* [Exercise objective]: Please report each line of the data below that contains "done".

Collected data
══════════════════════════════
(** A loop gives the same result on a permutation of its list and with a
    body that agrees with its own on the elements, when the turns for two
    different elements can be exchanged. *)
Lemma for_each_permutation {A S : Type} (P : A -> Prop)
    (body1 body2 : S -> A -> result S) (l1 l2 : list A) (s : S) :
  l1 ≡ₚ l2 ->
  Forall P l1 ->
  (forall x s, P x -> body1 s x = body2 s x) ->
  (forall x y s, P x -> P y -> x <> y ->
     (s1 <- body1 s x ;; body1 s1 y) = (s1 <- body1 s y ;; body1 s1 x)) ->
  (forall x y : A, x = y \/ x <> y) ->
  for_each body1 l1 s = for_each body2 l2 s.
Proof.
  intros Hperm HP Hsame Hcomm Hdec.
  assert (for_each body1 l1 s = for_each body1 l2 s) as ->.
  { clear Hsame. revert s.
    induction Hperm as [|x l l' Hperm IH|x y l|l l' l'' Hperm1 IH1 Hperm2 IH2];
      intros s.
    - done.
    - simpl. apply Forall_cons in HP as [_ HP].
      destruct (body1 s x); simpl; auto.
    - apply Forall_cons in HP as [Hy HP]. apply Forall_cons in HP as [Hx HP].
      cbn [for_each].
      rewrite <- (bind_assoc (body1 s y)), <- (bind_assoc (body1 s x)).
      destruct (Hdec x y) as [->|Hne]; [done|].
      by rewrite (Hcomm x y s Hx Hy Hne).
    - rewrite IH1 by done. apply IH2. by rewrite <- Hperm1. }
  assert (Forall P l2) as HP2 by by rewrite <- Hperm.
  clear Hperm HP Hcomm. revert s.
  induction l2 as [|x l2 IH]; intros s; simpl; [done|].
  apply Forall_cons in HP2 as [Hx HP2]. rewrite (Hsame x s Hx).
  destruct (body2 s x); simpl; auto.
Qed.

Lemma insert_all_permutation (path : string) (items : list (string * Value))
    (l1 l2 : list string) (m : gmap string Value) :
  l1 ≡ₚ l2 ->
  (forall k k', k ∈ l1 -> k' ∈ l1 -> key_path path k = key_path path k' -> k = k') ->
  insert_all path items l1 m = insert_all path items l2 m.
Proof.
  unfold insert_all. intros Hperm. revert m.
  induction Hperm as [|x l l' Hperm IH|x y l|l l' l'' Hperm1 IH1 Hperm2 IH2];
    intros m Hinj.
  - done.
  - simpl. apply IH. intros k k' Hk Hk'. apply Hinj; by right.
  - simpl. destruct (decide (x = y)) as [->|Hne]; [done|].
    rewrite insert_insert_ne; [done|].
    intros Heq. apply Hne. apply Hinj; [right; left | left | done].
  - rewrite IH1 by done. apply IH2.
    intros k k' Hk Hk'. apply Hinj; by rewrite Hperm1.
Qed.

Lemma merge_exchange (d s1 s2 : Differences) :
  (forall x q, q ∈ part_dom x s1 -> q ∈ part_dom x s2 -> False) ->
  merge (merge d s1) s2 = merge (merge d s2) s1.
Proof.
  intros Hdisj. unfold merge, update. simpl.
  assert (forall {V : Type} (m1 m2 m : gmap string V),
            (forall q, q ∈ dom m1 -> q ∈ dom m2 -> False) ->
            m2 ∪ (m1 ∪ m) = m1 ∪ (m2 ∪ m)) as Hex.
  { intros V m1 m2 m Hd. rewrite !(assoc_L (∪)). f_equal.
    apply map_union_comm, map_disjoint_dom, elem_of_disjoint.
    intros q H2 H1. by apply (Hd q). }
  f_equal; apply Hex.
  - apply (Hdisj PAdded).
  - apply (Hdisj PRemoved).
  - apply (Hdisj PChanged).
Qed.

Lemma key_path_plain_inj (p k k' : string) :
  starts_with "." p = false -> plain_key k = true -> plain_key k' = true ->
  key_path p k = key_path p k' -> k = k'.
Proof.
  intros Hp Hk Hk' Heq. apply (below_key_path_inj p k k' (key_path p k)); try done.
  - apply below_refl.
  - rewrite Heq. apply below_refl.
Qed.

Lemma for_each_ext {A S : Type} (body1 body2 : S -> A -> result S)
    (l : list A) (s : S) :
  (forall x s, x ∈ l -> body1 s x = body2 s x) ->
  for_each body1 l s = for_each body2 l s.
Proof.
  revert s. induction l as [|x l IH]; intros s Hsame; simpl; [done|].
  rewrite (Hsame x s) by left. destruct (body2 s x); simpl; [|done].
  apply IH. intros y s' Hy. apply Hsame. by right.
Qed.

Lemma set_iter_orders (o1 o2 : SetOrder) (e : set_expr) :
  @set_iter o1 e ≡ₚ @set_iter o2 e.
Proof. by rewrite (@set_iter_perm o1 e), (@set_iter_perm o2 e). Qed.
══════════════════════════════
* [Your solution]:
    - done.
      destruct (Hdec x y) as [->|Hne]; [done|].
    - rewrite IH1 by done. apply IH2. by rewrite <- Hperm1. }
  induction l2 as [|x l2 IH]; intros s; simpl; [done|].
  - done.
  - simpl. destruct (decide (x = y)) as [->|Hne]; [done|].
    rewrite insert_insert_ne; [done|].
    intros Heq. apply Hne. apply Hinj; [right; left | left | done].
  - rewrite IH1 by done. apply IH2.
  intros Hp Hk Hk' Heq. apply (below_key_path_inj p k k' (key_path p k)); try done.
  revert s. induction l as [|x l IH]; intros s Hsame; simpl; [done|].
  rewrite (Hsame x s) by left. destruct (body2 s x); simpl; [|done].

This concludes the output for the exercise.